With Worthing Mayor Brad Hazuka out sick, commission chair Sheri Lund called the April 22 meeting to order.
Heather Taylor with KW Realty reported that the city had received an offer of $20,000 for the two lots the city has for sale on Joel. The city was asking for $40,000 for the lots. The commission decided to counter with $30,000 for those lots and not pay any of the buyer’s closing costs.
In open public speaking, a handful of citizens asked questions. One wanted to know if the city was broke since they were moving money around to buy a tractor. Lund said they were using that money from parks to maintain them. Commissioner John Ganschow said they are using money from the garbage fund for the down payment and then each year’s payment after this year will come out of parks. He thanked the commission for the clarification. Commissioners thanked him for coming to ask questions.

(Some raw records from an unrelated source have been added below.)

(** The manager, and the calls that have passed the check and not recorded yet. *)
Record api_server : Type := mkServer { as_manager : QuotaManager S; as_checked : list (TenantId * ApiOperation) }.

(** A list without the first occurrence of an element that it has. *)
Fixpoint take_out {A} `{EqDecision A} (x : A) (l : list A) : option (list A) :=
  match l with
  | [] => None
  | y :: l' => if decide (x = y) then Some l' else cons y <$> take_out x l'
  end.

(** One event at time [now], with the request that was accepted by it, if one was: a
    call returns without an error after its record. *)
Definition api_step (now : Z) (ev : api_event) (s : api_server) : list api_request * api_server :=
  let m := as_manager s in
  match ev with
  | EvCheck tenant op =>
      let '(o, m') := rl_check now tenant op m in
      ([], mkServer m' (if is_ok o then (tenant, op) :: as_checked s else as_checked s))
  | EvRecord tenant op =>
      match take_out (tenant, op) (as_checked s) with
      | Some rest =>
          let '(o, m') := rl_record now tenant op m in
          (if is_ok o then [(tenant, op, now)] else [], mkServer m' rest)
      | None => ([], s)
      end
  | EvRequestEnd tenant => ([], mkServer (snd (record_api_request_end (E:=BlixardError) tenant m)) (as_checked s))
  | EvCleanup => ([], mkServer (cleanup_expired_rate_limits now m) (as_checked s))
  end.

Fixpoint run_api (evs : list (Z * api_event)) (s : api_server) : list api_request * api_server :=
  match evs with
  | [] => ([], s)
  | (now, ev) :: evs' =>
      let '(acc, s1) := api_step now ev s in
      let '(acc', s2) := run_api evs' s1 in
      (acc ++ acc', s2)
  end.

(** The number of calls of a kind between check and record, and the largest such
    number along a run. *)
Definition open_calls (kind : TenantId * ApiOperation -> bool) (s : api_server) : nat := length (List.filter kind (as_checked s)).

Fixpoint peak (kind : TenantId * ApiOperation -> bool) (evs : list (Z * api_event)) (s : api_server) : nat :=
  Nat.max (open_calls kind s)
    match evs with
    | [] => 0
    | (now, ev) :: evs' => peak kind evs' (snd (api_step now ev s))
    end.

Definition same_call (tenant : TenantId) (op : ApiOperation) (c : TenantId * ApiOperation) : bool := bool_decide (c = (tenant, op)).
Definition same_tenant (tenant : TenantId) (c : TenantId * ApiOperation) : bool := bool_decide (fst c = tenant).

(** The times at which requests of one tenant and operation were accepted. *)
Definition times_of (tenant : TenantId) (op : ApiOperation) (acc : list api_request) : list Z :=
  map snd (List.filter (fun '(t, o, _) => bool_decide (t = tenant) && bool_decide (o = op)) acc).

(** Those in the window that ends at [T]. *)
Definition in_window (T : Z) (times : list Z) : list Z :=
  List.filter (fun x => (T - WINDOW <? x) && (x <=? T)) times.

(** ** Lemmas *)

Lemma length_filter_le {A} (f g : A -> bool) (l : list A) :
  (forall x, x ∈ l -> f x = true -> g x = true) ->
  (length (List.filter f l) <= length (List.filter g l))%nat.
Proof.
  induction l as [|x l IH]; intros Hfg; [done|]. simpl.
  pose proof (IH ltac:(intros; apply Hfg; set_solver)) as IH'.
  pose proof (Hfg x ltac:(set_solver)). destruct (f x), (g x); simpl; (lia || naive_solver).
Qed.

Lemma retain_window T l :
  (forall x, x ∈ l -> x <= T) -> retain_after (T - WINDOW) l = in_window T l.
Proof.
  intros Hl. unfold retain_after, in_window. induction l as [|x l IH]; [done|]. simpl.
  rewrite IH by (intros; apply Hl; set_solver).
  destruct (Z.leb_spec x T); [|specialize (Hl x ltac:(set_solver)); lia]. by rewrite andb_true_r.
Qed.

(** ** The halves of a call *)

Lemma check_spec now key op m :
  rl_check now key op m =
    match check_rate_limit now key op m with
    | (Ok _, m1) => (Ok tt, m1)
    | (Err v, m1) => (Err (Internal ("Rate limit exceeded: " +:+ show_violation v)), m1)
    | (Panic, m1) => (Panic, m1)
    end.
Proof. done. Qed.

(** A check of the tenant keeps what is tracked, but for what is too old, and
    passes below the limits only. *)
Lemma check_call now tenant op m q o m' :
  quotas m !! tenant = Some q -> quota_enabled q = true -> rl_check now tenant op m = (o, m') ->
  quotas m' = quotas m /\ conc_of m' tenant = conc_of m tenant /\
  (forall op', exists c, c <= now - WINDOW /\
     (ops_of m' tenant op' = ops_of m tenant op' \/ ops_of m' tenant op' = retain_after c (ops_of m tenant op'))) /\
  (is_ok o = true -> conc_of m tenant < max_concurrent_requests (api_limits q) /\
     exists limit, operation_limit (E:=QuotaViolation) (operation_limits (api_limits q)) op = Ok limit /\
       len_u32 (retain_after (now - WINDOW) (ops_of m tenant op)) < limit).
Proof.
  intros Hq He. rewrite check_spec. destruct (check_rate_limit now tenant op m) as [oc m1] eqn:Ec.
  destruct (check_own _ _ _ _ _ _ _ Hq He Ec) as (Hq1 & Hc1 & Ho1 & Hk1 & Hok).
  assert (Hops : forall op', exists c, c <= now - WINDOW /\
    (ops_of m1 tenant op' = ops_of m tenant op' \/ ops_of m1 tenant op' = retain_after c (ops_of m tenant op'))).
  { intros op'. exists (now - WINDOW). split; [lia|]. destruct (decide (op' = op)) as [->|Hne]; [done|left; by apply Ho1]. }
  destruct oc as [[]|v|]; intros [= <- <-]; split_and!; try done. intros _. by destruct (Hok eq_refl) as (_ & Hlt & Hlim).
Qed.

(** The halves of another tenant's calls do not concern this one. *)
Lemma check_other now tenant' op m tenant o m' :
  tenant <> tenant' -> rl_check now tenant' op m = (o, m') ->
  tracking_of m' tenant = tracking_of m tenant /\ quotas m' !! tenant = quotas m !! tenant.
Proof.
  intros Hne. rewrite check_spec. destruct (check_rate_limit now tenant' op m) as [oc m1] eqn:Ec.
  pose proof (check_frame _ _ _ _ _ _ tenant Ec Hne) as Hf. by destruct oc; intros [= <- <-].
Qed.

Another resident who has lived in Worthing for 25 years reported a lake of water in his yard and $10,000 worth of damage to his basement. Where it is supposed to drain is blocked and he would like the drain hole cleaned out and put in some concrete. Maintenance lead Jake Haar said the drain there does not hook into any city system and gravel roads in town should have a ditch. Haar and Ganschow will look at the problem and come up with a solution with the homeowner.

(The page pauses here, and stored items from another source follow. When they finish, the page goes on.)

(* ===== verification/Proposals.v ===== *)
(** The proposals that are replicated through Raft
    (blixard-core/src/raft/proposals.rs). *)

From Stdlib Require Import ZArith Lia List.
From stdpp Require Import base tactics numbers gmap strings option list.
From S2P Require Import Prelude Errors Types ResourceQuotas IpPool.

Open Scope Z_scope.

Record ResourceRequirements : Type := mkRequirements {
  need_cpu_cores : Z;
  need_memory_mb : Z;
  need_disk_gb : Z;
  required_features : list string
}.

Record TaskSpec : Type := mkTaskSpec {
  task_command : string;
  task_args : list string;
  task_resources : ResourceRequirements;
  timeout_secs : Z
}.

Record TaskResult : Type := mkTaskResult {
  success : bool;
  output : string;
  task_error : option string;
  execution_time_ms : Z
}.

Record WorkerCapabilities : Type := mkCapabilities {
  cpu_cores : Z;
  memory_mb : Z;
  disk_gb : Z;
  features : list string
}.

Inductive WorkerStatus : Type := Online | Busy | Offline | WorkerFailed.

(** [status as u8], with the discriminants of the [repr(u8)] enum. *)
Definition worker_status_u8 (s : WorkerStatus) : Z :=
  match s with Online => 0 | Busy => 1 | Offline => 2 | WorkerFailed => 3 end.

Definition worker_status_try_from (value : Z) : BlixardResult WorkerStatus :=
  match value with
  | 0 => Ok Online
  | 1 => Ok Busy
  | 2 => Ok Offline
  | 3 => Ok WorkerFailed
  | _ => Err (Internal "Invalid WorkerStatus value")
  end.

Inductive ResourceOperation : Type := OperationCreate | OperationUpdate | OperationDelete.

Record ResourceUsageDelta : Type := mkDelta {
  vm_count_delta : Z;
  vcpu_delta : Z;
  memory_mb_delta : Z;
  disk_gb_delta : Z;
  delta_operation : ResourceOperation;
  delta_timestamp : Z
}.

(** [config.vcpus as i32]: [vcpus] is a [u32], [memory] a [u32]. *)
Definition from_vm_create (now : Z) (config : VmConfig) : ResourceUsageDelta :=
  mkDelta 1 (wrap_s 32 (vcpus config)) (memory config) 0 OperationCreate now.

(** Negating [i32::MIN] overflows. *)
Definition from_vm_delete `{Profile} (now : Z) (config : VmConfig) : BlixardResult ResourceUsageDelta :=
  let? v := arith_s 32 (- wrap_s 32 (vcpus config)) in
  Ok (mkDelta (-1) v (- memory config) 0 OperationDelete now).

Section Proposals.
Context `{IpNetLib}.

Inductive ProposalData : Type :=
| AssignTask (task_id : string) (node_id : Z) (task : TaskSpec)
| CompleteTask (task_id : string) (result : TaskResult)
| ReassignTask (task_id : string) (from_node to_node : Z)
| RegisterWorker (node_id : Z) (address : string) (capabilities : WorkerCapabilities)
    (topology : NodeTopology)
| UpdateWorkerStatus (node_id : Z) (status : WorkerStatus)
| RemoveWorker (node_id : Z)
| CreateVm (command : VmCommand)
| UpdateVmStatus (vm_name : string) (status : VmStatus) (node_id : Z)
| MigrateVm (vm_name : string) (from_node to_node : Z)
| IpPoolCmd (command : IpPoolCommand)
| AllocateIp (request : IpAllocationRequest)
| ReleaseVmIps (vm_id : VmId)
| SetTenantQuota (quota : TenantQuota)
| UpdateTenantUsage (tenant_id : TenantId) (delta : ResourceUsageDelta) (operation_id : VmId)
| RemoveTenantQuota (tenant_id : TenantId)
| Batch (proposals : list ProposalData).

Definition proposal_type (p : ProposalData) : string :=
  match p with
  | AssignTask _ _ _ => "assign_task"
  | CompleteTask _ _ => "complete_task"
  | ReassignTask _ _ _ => "reassign_task"
  | RegisterWorker _ _ _ _ => "register_worker"
  | UpdateWorkerStatus _ _ => "update_worker_status"
  | RemoveWorker _ => "remove_worker"
  | CreateVm _ => "vm_operation"
  | UpdateVmStatus _ _ _ => "update_vm_status"
  | MigrateVm _ _ _ => "migrate_vm"
  | IpPoolCmd _ => "ip_pool_command"
  | AllocateIp _ => "allocate_ip"
  | ReleaseVmIps _ => "release_vm_ips"
  | SetTenantQuota _ => "set_tenant_quota"
  | UpdateTenantUsage _ _ _ => "update_tenant_usage"
  | RemoveTenantQuota _ => "remove_tenant_quota"
  | Batch _ => "batch"
  end.

Fixpoint modifies_resources (p : ProposalData) : bool :=
  match p with
  | AssignTask _ _ _ | RegisterWorker _ _ _ _ | RemoveWorker _ | CreateVm _ | MigrateVm _ _ _
  | AllocateIp _ | ReleaseVmIps _ => true
  | CompleteTask _ _ | ReassignTask _ _ _ | UpdateWorkerStatus _ _ | UpdateVmStatus _ _ _
  | IpPoolCmd _ | SetTenantQuota _ | UpdateTenantUsage _ _ _ | RemoveTenantQuota _ => false
  | Batch proposals => existsb modifies_resources proposals
  end.

Definition requires_admission_control (p : ProposalData) : bool :=
  match p with
  | AssignTask _ _ _ | CreateVm (VmCreate _ _) | MigrateVm _ _ _ => true
  | _ => false
  end.

(** [BatchProposalBuilder]: the proposals in the order they were added. *)
Definition builder_new : list ProposalData := [].
Definition builder_add (b : list ProposalData) (p : ProposalData) : list ProposalData := b ++ [p].
Definition builder_build (b : list ProposalData) : ProposalData := Batch b.
End Proposals.

Lemma worker_status_roundtrip s : worker_status_try_from (worker_status_u8 s) = Ok s.
Proof. by destruct s. Qed.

Scott DeWitt said that drainage in Worthing sucks. Ganschow said drainage, along with many other issues, have suffered from many years of neglect and now they have to play catchup. Lund said the drainage plan is high on the priority list for the city.
Bernard Zahn asked who owns the land in the industrial park. Commissioners said the Worthing Economic Development group does and that the city will get in touch with them about a large, deep pond on that property.
DeWitt, planning and zoning chair, along with planning and zoning member Jim Miles updated the commission on the recodification proposals they have that the city will consider at the May 6 public hearing and meeting. No one attended their April 15 public hearing on those proposals. The main areas they are looking at include fences, accessory buildings, multi-buildings on one commercial lot and their bylaws. They also talked about tiny homes and how they can prohibit them in the city.